In the dark hours of December 2016, we noticed something out of the ordinary. In one of the first elections following the previous month’s political apocalypse, a Democrat running for state Senate in Iowa ran up a margin 31 percentage points better than Hillary Clinton had in that same district.
A month later, we saw a 34-point overperformance in another Iowa district, this time for the state House.
We sat up and took notice.
And it wasn’t just a bounce-back from a Democratic downturn in Iowa, which had swung hard toward Donald Trump. These two Democrats also outran Barack Obama’s 2012 margin by double digits. This was not something we’d often seen in special elections over the previous several years.
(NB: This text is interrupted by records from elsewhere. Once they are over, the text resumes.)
(* ===== verification/LogFile.v ===== *)
(** * The log on the disk (src/logging.cpp below src/async_log.cpp)

    The writer thread of AsyncLog.v writes to [std::cout]; with [--log2file]
    that is the [TeeStreambuf] of Diagnostics.v, which hands every character to
    the console and then to the log file. The file stream has a buffer of its
    own, is never closed, and reaches the disk for certain only by a flush: the
    writer makes one after each batch, before it says that it is done.

    Some code prints to [std::cout] itself, past the queue, and [TeeStreambuf]
    has no lock. So the calls of several threads are taken apart here: each
    character is put on the console, then the thread enters [fileStream.put]
    and leaves it, and other threads do as much in between as they like. The
    standard streams take characters from several threads; a [std::ofstream]
    does not, so that two threads inside it at once are a race, after which the
    program may do anything. The model records that one has happened and
    promises nothing about what follows.

    These sinks stand next to the transition system of the log: what its writer
    does to them is driven by its events. *)

From S2P Require Import Prelude Settings Diagnostics Args AsyncLog AsyncLogFacts Flush.

(** Who calls: the writer of the log, or thread [t] past the queue. *)
Inductive printer : Type :=
  | TheWriter
  | Thread (t : Z).

#[export] Instance printer_eq_dec : EqDecision printer.
Proof. solve_decision. Defined.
Two weeks later, there was yet another massive overperformance, this time in Minnesota. Immediately, we swung into action. Which means, of course, we started a spreadsheet. I mean, we are Daily Kos Elections!
After a few months of tracking results, we started to wonder what their significance was. We dove deep into the elections archives—all the way back to 1989—and were able to show for the first time that special elections, when you analyze elections for both the U.S. House and state legislatures, are an important signal of the political environment: They’re correlated with the House popular vote. Thanks to our innovation, you can now regularly find coverage of special elections and their meaning in national news outlets.
But three cycles later, how is this relationship holding up? Quite well, thank you. Special election results do, indeed, open a window into the future.